Recording financial transactions with an accurate time stamp is an essential part of operating a fair and equitable financial market, and NIST has a large role in this endeavor. NIST clock services are used by many stock exchange data centers around the world.
“The Primary Standards Laboratory at Sandia National Laboratories utilizes NIST’s Frequency Measurement and Analysis Service (FMAS) and Time Measurement and Analysis Service (TMAS) to perform time and frequency calibrations,” says Eddie O’Brien, the project lead for Sandia’s Alternating Current Lab. “These systems provide excellent traceability to the International System of Units (SI), with monthly calibration reports delivered by NIST. In addition, the automated nature of the FMAS system simplifies the calibration process. NIST checks on the system daily, ensures it is operating as intended, and quickly resolves any issues.”

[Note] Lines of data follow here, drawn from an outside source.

Lemma tenv_pod_again cs j r j1 :
  is_obj j → tBindablePods names (wm_containers m) fss j = Ok cs →
  Forall (λ pc, ∀ x, jget pc.1 j = Some x → no_doubles secretName vars pc.2 x) cs →
  tenv_pod asFiles secretName vars (wm_volume m) cs j = (Ret (Ok r), j1) →
  is_obj j1 ∧ tBindablePods names (wm_containers m) fss j1 = Ok cs ∧
  tenv_pod asFiles secretName vars (wm_volume m) cs j1 = (Ret (Ok tt), j1).
Proof.
  intros Hj Hb Hnd Hrun. pose proof (tBindablePods_pod_ok _ _ _ _ _ Hwell Hj Hb) as Hok.
  pose proof (containers_of m fss Hwell _ _ _ Hb) as Hof. split_and!.
  - eapply each_lift_obj; [|exact Hj|exact Hrun]. eapply Forall_impl; [exact Hof|].
    intros pc (k & f & ix & _ & _ & Hix & -> & _). unfold element_pos. by destruct f, ix.
  - rewrite <- Hb. eapply (each_containers _ _ _ Hwell (tenv_container asFiles secretName vars));
      [|apply Hok|exact Hof|exact Hrun].
    intros c x u x' Hc Hx. apply tenv_container_name; [done|by eapply well_laid_apart].
  - apply each_lift_same. eapply Forall_impl; [by eapply tenv_pod_has_vars|].
    intros pc (Hs & x & Hx & Hv). exists x. split; [done|]. by apply tenv_container_again.
Qed.

(** *** Nil slices *)
Definition some_vars c x : Prop := ∃ envs, tlist KEnvVar (wc_env c) x = Some envs ∧ (envs ≠ [] ∨ vars ≠ []).

Lemma tAddEnvFromVar_nil_free path e : keeps_nil_free (tAddEnvFromVar path e).
Proof.
  unfold tAddEnvFromVar. destruct path as [|k path]; [apply keeps_ret|].
  apply keeps_bind; [apply tremove_nil_free|]. intros _ j Hj. apply tappend_nil_free; [|done|by left].
  constructor; [apply EnvFrom_nil_free|constructor].
Qed.

Lemma tAddEnvVars_nil_free path x envs :
  nil_free x = true → tlist KEnvVar path x = Some envs → envs ≠ [] ∨ vars ≠ [] →
  nil_free (tAddEnvVars path vars x).2 = true.
Proof.
  intros Hx He Hne. unfold tAddEnvVars.
  assert (∀ x, nil_free x = true → vars ≠ [] ∨ (∃ y l, tResources KEnvVar path x = Found (y :: l)) →
    nil_free (tappend KEnvVar path (EnvVar_json <$> vars) x).2 = true) as Ha.
  { intros y Hy Hv. apply tappend_nil_free; [|done|].
    - apply Forall_fmap, Forall_true. intros v. apply EnvVar_nil_free.
    - destruct Hv as [Hv|Hv]; [left|by right]. by destruct vars. }
  destruct (decide (vars = [])) as [E|Hv].
  - rewrite E in *. apply (Ha x Hx). right. destruct Hne as [Hne|]; [|done].
    unfold tlist in He. destruct (tResources KEnvVar path x) as [[|y l]| |]; simplify_eq; eauto.
  - revert x Hx He. clear -Ha Hv. intros x Hx _. revert x Hx. apply keeps_bind; [|intros _ y Hy; by apply Ha; [|left]].
    apply keeps_for_all. intros v. apply keeps_bind; [apply tremove_nil_free|intros _; apply keeps_ret].
Qed.

Lemma tenv_container_nil_free c x r x' :
  is_obj x → separate_paths c → nil_free x = true → some_vars c x →
  tenv_container asFiles secretName vars c x = (Ret (Ok r), x') → nil_free x' = true.
Proof.
  intros Hx (Hi & _ & _) Hn (envs & He & Hne). unfold tenv_container, rbind. unfold mbind at 1, M_bind at 1.
  destruct ((if asFiles then mret (Ok tt) else tAddEnvFromVar (wc_envFrom c) {| efs_secretRef := secretName |}) x)
    as [[[u|]|] x1] eqn:E; try done.
  assert (nil_free x1 = true ∧ outside (wc_envFrom c) x x1) as [Hn1 Ho].
  { destruct asFiles; [unfold mret, M_ret in E; by simplify_eq|].
    split; [by eapply keeps_run; [apply tAddEnvFromVar_nil_free| |exact E]|].
    rewrite tAddEnvFromVar_keyed in E by by eapply incomparable_nonempty, incomparable_sym.
    apply tkeyed_spec in E as [(? & _ & _ & _ & ? & _) _]; [done|done|apply froms_convert]. }
  intros Hr. rewrite <- (tlist_outside _ _ _ _ _ Ho (incomparable_sym _ _ Hi)) in He.
  pose proof (tAddEnvVars_nil_free _ _ _ Hn1 He Hne) as Hn'. by rewrite Hr in Hn'.
Qed.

So far, we’ve covered fundamental measurement standards centered around the seven base units of the modern metric system, such as the kilogram and second. But there are many more standards, from those that measure the force of airplanes and rocket engines to those that help laboratories accurately measure radiation doses to patients with cancer. There’s even a standard that helps laboratories measure the flatness of objects, important for some high-tech products such as optical mirrors for telescopes. If science or industry has a fundamental measurement need, it’s likely that NIST has a standard for it.